- Exercise prompt -
In the listing below, the lines starting with the line with "by exact (slice_app" and going on through the line with "Proof. split; [apply" are to be reproduced exactly, and only those.
-.-.-
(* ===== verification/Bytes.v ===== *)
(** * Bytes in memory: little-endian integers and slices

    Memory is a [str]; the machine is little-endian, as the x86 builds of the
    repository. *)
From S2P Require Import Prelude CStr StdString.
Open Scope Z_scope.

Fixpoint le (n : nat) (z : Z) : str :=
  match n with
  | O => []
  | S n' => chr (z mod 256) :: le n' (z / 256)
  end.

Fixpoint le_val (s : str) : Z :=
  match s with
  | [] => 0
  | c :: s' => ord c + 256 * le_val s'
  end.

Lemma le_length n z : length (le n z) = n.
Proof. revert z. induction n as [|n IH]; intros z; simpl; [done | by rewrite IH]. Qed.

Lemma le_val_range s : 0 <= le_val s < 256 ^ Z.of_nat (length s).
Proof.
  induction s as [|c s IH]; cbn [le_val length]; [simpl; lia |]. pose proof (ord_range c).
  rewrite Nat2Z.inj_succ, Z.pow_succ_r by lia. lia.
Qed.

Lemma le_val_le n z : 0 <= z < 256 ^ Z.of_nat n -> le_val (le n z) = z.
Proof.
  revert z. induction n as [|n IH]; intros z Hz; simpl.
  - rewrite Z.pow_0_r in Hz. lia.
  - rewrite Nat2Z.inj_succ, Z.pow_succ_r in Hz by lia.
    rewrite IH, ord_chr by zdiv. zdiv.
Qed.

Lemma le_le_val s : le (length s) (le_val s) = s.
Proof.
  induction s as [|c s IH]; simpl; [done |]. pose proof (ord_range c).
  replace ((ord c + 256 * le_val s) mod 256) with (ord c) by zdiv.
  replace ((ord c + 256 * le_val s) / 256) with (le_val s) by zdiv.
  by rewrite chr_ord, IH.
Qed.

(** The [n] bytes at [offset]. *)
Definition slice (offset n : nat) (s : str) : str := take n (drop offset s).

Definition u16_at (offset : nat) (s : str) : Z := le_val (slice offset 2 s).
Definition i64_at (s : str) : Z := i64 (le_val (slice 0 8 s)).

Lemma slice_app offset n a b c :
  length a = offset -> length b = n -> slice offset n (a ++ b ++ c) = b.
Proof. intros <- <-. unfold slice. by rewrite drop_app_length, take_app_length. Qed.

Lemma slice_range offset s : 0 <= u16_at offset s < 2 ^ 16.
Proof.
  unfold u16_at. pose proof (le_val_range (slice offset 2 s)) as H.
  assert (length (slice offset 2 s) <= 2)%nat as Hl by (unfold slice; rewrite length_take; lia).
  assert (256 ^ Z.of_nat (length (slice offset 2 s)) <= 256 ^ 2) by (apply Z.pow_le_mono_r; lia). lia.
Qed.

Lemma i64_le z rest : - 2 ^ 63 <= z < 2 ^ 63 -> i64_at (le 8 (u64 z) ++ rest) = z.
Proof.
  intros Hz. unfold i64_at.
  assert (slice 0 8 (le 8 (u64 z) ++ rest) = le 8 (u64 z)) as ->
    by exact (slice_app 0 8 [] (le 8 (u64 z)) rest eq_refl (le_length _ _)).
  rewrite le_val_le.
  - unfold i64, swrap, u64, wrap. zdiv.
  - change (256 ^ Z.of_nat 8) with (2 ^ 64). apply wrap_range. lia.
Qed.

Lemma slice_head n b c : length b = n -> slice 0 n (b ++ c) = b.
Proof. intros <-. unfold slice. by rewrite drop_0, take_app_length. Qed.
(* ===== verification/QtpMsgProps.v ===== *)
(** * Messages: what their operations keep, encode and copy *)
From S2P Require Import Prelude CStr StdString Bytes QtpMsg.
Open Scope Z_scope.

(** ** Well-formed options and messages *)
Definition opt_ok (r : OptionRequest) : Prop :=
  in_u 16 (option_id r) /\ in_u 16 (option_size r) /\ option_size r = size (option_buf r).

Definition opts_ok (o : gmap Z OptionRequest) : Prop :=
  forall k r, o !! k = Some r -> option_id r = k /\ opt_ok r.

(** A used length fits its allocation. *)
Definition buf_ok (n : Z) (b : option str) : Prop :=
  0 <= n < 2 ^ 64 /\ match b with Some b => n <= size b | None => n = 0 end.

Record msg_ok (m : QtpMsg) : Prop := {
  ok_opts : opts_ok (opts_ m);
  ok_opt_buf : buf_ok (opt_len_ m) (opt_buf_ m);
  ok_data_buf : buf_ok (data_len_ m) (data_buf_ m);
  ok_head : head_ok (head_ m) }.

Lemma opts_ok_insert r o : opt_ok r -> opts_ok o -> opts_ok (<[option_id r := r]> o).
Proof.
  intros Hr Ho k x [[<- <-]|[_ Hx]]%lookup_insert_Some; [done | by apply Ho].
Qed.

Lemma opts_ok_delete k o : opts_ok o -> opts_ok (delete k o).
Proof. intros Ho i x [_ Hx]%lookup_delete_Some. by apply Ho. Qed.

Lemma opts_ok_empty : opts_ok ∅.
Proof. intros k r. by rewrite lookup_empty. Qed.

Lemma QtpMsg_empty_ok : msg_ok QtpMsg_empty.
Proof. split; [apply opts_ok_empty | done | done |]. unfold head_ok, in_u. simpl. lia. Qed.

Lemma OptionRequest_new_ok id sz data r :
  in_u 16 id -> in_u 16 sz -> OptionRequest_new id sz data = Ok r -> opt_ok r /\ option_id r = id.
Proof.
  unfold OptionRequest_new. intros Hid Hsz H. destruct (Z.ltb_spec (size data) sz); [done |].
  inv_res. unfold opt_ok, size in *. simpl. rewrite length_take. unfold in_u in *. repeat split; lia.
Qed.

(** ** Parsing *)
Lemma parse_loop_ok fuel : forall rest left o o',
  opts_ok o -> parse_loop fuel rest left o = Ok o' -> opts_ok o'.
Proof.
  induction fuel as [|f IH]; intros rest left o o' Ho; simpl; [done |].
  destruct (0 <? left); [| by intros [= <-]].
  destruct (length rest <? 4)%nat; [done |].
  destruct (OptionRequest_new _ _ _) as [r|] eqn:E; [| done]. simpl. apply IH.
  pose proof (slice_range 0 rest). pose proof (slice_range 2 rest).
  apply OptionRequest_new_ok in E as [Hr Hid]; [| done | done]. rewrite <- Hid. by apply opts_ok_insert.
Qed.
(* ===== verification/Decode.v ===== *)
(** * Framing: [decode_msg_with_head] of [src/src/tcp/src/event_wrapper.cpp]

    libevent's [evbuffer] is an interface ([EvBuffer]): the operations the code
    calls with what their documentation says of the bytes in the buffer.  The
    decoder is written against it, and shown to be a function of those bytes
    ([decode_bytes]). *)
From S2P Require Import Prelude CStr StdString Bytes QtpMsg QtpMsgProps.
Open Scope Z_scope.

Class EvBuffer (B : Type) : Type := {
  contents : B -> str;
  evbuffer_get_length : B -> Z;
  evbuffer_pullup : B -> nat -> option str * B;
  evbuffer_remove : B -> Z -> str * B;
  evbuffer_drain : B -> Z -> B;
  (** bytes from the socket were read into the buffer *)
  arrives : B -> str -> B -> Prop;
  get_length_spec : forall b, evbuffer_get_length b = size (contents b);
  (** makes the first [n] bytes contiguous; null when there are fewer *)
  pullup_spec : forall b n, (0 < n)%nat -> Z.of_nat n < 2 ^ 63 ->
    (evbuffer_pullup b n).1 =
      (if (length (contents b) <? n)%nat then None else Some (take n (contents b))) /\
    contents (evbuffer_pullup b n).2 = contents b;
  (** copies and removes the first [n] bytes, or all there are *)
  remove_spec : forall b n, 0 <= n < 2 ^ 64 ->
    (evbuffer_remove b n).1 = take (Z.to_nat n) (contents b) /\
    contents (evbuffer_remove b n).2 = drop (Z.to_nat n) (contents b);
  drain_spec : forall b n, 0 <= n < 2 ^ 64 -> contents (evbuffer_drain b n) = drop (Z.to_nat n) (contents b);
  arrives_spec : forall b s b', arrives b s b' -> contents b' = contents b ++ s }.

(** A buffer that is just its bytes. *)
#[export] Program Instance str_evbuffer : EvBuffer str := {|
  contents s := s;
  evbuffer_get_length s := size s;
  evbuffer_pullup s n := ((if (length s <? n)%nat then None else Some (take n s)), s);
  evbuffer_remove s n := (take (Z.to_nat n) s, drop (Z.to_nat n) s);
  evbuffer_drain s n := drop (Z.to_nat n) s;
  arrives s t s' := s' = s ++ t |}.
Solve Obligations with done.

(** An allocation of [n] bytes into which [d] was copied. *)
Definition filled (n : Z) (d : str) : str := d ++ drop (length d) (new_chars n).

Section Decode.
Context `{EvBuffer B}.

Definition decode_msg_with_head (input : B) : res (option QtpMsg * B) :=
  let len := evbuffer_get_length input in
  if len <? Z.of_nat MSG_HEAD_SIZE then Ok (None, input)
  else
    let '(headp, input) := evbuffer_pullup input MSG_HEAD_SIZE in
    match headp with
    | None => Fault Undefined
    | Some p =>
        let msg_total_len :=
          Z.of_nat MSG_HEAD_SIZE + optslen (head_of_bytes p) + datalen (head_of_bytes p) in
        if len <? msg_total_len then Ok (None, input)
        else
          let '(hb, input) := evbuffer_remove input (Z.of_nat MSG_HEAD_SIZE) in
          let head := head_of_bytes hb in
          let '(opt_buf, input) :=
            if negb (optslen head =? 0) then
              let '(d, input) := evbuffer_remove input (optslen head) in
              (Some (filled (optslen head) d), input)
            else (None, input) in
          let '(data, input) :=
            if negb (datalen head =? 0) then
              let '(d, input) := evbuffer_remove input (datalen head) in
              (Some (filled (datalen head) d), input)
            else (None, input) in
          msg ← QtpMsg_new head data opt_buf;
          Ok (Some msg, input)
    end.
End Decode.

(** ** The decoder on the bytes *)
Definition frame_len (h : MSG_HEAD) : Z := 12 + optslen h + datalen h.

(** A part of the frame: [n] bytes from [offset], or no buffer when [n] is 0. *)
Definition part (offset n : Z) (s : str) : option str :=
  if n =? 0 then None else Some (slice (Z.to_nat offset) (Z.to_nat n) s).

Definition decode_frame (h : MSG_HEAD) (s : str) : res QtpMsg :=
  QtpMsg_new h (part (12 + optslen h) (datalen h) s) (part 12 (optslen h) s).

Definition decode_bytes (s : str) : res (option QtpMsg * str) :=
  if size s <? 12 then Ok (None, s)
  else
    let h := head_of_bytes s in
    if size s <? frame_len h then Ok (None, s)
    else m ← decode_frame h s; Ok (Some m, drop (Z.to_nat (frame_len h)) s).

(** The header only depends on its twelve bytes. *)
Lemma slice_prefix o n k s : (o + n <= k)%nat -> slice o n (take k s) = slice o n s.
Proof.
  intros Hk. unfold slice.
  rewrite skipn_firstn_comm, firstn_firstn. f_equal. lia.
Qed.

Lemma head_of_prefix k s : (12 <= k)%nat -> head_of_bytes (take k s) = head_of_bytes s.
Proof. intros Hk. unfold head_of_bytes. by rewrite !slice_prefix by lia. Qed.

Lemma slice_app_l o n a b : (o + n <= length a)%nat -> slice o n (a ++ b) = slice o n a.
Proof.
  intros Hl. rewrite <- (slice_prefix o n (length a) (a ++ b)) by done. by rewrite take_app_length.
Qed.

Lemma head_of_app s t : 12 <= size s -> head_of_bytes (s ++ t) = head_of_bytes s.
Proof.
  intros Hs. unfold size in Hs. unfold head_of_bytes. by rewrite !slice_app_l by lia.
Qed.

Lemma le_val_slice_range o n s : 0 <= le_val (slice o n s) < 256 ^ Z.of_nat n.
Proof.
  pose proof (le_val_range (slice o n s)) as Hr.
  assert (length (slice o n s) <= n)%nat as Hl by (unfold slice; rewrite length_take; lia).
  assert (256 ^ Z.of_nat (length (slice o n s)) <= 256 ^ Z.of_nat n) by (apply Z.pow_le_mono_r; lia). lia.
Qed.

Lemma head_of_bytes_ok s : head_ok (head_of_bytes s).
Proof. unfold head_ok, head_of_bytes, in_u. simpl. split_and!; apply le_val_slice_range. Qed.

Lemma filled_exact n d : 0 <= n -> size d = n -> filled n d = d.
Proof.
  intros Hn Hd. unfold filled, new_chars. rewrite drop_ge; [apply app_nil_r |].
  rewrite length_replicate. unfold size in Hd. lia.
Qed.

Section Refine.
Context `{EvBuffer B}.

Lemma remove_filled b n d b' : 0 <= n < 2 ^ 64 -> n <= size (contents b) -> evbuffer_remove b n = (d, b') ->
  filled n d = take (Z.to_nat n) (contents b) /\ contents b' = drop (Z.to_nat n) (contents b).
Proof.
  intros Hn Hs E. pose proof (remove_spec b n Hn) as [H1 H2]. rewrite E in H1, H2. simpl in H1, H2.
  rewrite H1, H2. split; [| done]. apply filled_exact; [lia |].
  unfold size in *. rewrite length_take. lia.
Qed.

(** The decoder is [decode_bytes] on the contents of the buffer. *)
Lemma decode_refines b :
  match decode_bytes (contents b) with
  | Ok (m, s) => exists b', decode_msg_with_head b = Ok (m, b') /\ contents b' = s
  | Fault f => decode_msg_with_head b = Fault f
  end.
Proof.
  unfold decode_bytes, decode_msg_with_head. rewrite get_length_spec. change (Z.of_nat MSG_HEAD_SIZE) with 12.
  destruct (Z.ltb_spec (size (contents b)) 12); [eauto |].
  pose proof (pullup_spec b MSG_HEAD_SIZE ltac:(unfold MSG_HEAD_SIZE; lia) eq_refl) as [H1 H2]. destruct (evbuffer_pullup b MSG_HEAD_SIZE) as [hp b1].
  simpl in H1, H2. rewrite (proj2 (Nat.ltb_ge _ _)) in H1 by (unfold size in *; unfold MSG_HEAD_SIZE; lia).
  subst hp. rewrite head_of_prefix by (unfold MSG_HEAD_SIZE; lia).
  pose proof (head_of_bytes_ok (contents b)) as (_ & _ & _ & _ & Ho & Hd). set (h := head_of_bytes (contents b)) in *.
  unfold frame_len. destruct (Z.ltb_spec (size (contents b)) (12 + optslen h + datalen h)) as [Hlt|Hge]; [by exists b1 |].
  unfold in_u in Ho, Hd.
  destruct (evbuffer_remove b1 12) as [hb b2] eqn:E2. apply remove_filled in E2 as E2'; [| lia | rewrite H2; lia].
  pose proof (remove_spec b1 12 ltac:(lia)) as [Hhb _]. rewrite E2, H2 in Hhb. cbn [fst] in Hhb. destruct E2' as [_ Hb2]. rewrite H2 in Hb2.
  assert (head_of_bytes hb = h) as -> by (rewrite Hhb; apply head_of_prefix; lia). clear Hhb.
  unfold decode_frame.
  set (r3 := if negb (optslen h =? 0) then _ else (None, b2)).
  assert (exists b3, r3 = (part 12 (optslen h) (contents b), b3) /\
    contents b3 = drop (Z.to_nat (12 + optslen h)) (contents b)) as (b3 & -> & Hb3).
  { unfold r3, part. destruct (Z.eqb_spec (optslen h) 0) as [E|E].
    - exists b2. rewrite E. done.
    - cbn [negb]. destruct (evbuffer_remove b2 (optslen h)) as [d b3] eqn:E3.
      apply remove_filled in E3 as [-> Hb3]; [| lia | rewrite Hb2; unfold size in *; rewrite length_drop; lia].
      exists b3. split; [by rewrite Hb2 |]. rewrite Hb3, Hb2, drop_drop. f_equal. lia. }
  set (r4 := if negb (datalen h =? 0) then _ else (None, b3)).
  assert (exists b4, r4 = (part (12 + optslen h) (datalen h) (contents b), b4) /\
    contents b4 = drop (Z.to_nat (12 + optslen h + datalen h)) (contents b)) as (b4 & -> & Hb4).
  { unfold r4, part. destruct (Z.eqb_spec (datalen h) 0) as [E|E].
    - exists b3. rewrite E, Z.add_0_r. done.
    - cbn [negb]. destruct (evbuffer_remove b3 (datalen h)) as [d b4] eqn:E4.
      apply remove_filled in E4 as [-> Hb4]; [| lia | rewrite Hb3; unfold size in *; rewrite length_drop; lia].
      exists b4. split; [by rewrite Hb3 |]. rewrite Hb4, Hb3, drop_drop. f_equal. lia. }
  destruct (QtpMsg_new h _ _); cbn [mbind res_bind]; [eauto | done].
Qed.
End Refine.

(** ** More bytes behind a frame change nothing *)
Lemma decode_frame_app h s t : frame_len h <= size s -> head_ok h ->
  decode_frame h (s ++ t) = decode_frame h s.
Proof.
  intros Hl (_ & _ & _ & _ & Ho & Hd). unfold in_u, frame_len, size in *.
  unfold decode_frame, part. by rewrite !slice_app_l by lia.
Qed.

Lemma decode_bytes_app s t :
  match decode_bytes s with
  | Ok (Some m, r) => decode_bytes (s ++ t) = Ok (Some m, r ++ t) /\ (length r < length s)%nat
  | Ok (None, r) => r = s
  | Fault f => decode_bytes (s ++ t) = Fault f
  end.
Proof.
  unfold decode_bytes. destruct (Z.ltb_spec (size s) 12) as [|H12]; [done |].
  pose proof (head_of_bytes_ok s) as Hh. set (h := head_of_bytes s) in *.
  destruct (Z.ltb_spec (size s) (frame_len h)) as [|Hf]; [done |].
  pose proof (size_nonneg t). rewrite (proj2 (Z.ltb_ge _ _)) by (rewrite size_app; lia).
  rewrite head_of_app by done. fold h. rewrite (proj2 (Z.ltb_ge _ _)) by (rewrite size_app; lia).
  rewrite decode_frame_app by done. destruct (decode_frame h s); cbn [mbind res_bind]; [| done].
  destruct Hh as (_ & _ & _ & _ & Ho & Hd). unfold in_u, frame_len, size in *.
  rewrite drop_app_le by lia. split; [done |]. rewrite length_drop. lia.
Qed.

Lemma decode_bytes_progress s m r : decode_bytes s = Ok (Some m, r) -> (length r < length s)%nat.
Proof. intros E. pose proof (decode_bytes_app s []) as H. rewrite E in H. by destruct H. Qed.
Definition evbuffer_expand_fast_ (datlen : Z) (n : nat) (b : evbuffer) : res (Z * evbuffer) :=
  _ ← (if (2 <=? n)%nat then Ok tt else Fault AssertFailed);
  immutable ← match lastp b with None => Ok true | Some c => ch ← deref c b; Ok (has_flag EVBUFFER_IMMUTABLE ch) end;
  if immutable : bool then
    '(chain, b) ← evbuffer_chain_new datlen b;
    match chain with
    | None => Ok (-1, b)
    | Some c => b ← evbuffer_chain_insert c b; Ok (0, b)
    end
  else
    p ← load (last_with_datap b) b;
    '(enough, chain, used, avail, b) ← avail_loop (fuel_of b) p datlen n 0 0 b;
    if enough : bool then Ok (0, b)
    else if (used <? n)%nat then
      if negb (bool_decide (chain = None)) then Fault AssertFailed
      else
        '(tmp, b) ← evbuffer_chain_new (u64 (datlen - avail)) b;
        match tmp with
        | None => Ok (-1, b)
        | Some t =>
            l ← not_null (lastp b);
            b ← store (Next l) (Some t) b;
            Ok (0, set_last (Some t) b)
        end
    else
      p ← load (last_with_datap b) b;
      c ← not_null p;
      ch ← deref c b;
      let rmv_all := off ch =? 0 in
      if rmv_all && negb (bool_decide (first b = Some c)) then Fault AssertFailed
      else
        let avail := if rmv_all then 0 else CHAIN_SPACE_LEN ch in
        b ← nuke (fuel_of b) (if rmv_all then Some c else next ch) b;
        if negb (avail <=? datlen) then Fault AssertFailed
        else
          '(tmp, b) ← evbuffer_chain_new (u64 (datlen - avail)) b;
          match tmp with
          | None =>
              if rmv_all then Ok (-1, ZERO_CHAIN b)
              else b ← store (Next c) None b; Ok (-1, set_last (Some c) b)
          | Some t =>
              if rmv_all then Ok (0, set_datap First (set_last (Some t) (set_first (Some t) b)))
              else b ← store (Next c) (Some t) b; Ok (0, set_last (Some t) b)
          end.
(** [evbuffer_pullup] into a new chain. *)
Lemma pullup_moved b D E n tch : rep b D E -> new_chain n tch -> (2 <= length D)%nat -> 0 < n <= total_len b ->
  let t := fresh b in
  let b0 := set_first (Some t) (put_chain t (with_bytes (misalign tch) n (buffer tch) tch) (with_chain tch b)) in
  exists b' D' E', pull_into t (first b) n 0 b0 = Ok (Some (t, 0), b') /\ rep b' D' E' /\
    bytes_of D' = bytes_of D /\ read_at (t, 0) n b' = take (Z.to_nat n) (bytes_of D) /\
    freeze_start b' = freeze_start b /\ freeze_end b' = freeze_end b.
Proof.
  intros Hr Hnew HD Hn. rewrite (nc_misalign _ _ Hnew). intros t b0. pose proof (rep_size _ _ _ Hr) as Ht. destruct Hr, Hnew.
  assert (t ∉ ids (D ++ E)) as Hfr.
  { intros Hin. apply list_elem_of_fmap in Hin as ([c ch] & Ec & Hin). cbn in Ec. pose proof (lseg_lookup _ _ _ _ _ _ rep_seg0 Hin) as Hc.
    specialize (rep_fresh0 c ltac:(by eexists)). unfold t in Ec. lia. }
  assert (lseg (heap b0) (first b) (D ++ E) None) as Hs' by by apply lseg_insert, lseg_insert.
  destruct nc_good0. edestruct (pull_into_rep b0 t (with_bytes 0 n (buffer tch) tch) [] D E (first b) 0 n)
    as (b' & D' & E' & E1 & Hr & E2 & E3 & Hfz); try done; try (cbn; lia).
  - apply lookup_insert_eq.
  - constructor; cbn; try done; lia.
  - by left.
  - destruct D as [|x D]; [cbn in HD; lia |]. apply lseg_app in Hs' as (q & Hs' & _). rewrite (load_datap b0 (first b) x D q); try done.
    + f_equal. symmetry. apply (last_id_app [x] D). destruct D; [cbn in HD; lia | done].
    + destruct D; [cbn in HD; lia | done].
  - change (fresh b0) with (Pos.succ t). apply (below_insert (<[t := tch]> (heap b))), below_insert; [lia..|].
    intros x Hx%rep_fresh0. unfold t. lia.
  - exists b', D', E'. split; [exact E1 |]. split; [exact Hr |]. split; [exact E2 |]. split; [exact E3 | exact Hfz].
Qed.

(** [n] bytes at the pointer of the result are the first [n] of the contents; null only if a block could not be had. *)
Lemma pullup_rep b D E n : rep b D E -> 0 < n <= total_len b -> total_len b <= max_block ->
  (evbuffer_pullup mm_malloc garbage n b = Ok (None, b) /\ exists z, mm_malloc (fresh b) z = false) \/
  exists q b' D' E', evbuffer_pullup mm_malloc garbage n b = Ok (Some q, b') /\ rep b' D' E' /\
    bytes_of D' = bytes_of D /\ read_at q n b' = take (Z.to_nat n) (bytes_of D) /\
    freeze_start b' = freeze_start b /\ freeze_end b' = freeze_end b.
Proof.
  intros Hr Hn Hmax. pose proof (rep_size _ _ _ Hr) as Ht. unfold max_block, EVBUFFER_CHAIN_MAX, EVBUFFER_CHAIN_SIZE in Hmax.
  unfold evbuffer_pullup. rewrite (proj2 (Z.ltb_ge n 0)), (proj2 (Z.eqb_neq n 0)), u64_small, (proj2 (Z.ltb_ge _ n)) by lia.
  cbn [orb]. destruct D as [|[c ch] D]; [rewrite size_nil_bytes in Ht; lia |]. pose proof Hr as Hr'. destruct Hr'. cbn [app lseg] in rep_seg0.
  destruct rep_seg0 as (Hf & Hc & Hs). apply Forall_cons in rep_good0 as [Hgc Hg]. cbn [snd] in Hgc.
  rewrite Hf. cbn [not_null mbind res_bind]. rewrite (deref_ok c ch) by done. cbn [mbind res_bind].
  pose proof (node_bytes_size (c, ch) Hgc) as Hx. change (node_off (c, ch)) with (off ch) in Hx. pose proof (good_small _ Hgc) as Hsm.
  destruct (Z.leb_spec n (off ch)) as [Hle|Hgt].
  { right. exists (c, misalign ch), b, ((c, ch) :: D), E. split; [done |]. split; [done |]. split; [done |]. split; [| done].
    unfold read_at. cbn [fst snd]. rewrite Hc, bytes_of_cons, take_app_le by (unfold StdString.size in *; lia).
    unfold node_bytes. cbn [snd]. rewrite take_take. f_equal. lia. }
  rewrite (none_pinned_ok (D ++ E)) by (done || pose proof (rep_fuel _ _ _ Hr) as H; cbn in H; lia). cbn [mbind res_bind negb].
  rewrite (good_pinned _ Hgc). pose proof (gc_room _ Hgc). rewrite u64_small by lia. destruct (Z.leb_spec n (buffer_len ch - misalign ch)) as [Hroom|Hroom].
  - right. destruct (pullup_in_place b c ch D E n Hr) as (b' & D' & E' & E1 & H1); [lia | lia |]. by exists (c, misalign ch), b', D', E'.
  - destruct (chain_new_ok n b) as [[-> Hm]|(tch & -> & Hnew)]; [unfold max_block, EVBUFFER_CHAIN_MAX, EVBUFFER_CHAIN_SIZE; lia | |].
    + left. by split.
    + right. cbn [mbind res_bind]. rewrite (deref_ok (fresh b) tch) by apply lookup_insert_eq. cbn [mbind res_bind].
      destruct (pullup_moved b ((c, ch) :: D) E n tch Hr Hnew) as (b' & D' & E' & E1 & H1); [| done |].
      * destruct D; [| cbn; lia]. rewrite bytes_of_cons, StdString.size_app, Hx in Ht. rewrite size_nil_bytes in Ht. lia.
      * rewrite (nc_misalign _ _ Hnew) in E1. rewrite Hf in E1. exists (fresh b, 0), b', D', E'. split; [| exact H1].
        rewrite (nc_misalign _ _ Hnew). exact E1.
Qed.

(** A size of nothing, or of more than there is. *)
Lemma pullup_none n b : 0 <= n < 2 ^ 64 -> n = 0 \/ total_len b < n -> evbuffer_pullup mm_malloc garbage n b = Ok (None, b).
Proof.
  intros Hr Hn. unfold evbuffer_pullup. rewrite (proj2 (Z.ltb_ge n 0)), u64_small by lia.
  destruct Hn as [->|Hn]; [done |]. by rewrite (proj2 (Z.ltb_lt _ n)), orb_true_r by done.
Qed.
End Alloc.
-.-.-
- Written reply -
    by exact (slice_app 0 8 [] (le 8 (u64 z)) rest eq_refl (le_length _ _)).
  rewrite le_val_le.
  - unfold i64, swrap, u64, wrap. zdiv.
  - change (256 ^ Z.of_nat 8) with (2 ^ 64). apply wrap_range. lia.
Qed.

Lemma slice_head n b c : length b = n -> slice 0 n (b ++ c) = b.
Proof. intros <-. unfold slice. by rewrite drop_0, take_app_length. Qed.
(* ===== verification/QtpMsgProps.v ===== *)
(** * Messages: what their operations keep, encode and copy *)
From S2P Require Import Prelude CStr StdString Bytes QtpMsg.
Open Scope Z_scope.

(** ** Well-formed options and messages *)
Definition opt_ok (r : OptionRequest) : Prop :=
  in_u 16 (option_id r) /\ in_u 16 (option_size r) /\ option_size r = size (option_buf r).

Definition opts_ok (o : gmap Z OptionRequest) : Prop :=
  forall k r, o !! k = Some r -> option_id r = k /\ opt_ok r.

(** A used length fits its allocation. *)
Definition buf_ok (n : Z) (b : option str) : Prop :=
  0 <= n < 2 ^ 64 /\ match b with Some b => n <= size b | None => n = 0 end.

Record msg_ok (m : QtpMsg) : Prop := {
  ok_opts : opts_ok (opts_ m);
  ok_opt_buf : buf_ok (opt_len_ m) (opt_buf_ m);
  ok_data_buf : buf_ok (data_len_ m) (data_buf_ m);
  ok_head : head_ok (head_ m) }.

Lemma opts_ok_insert r o : opt_ok r -> opts_ok o -> opts_ok (<[option_id r := r]> o).
Proof.
  intros Hr Ho k x [[<- <-]|[_ Hx]]%lookup_insert_Some; [done | by apply Ho].
Qed.

Lemma opts_ok_delete k o : opts_ok o -> opts_ok (delete k o).
Proof. intros Ho i x [_ Hx]%lookup_delete_Some. by apply Ho. Qed.

Lemma opts_ok_empty : opts_ok ∅.
Proof. intros k r. by rewrite lookup_empty. Qed.

Lemma QtpMsg_empty_ok : msg_ok QtpMsg_empty.
Proof. split; [apply opts_ok_empty | done | done |]. unfold head_ok, in_u. simpl. lia. Qed.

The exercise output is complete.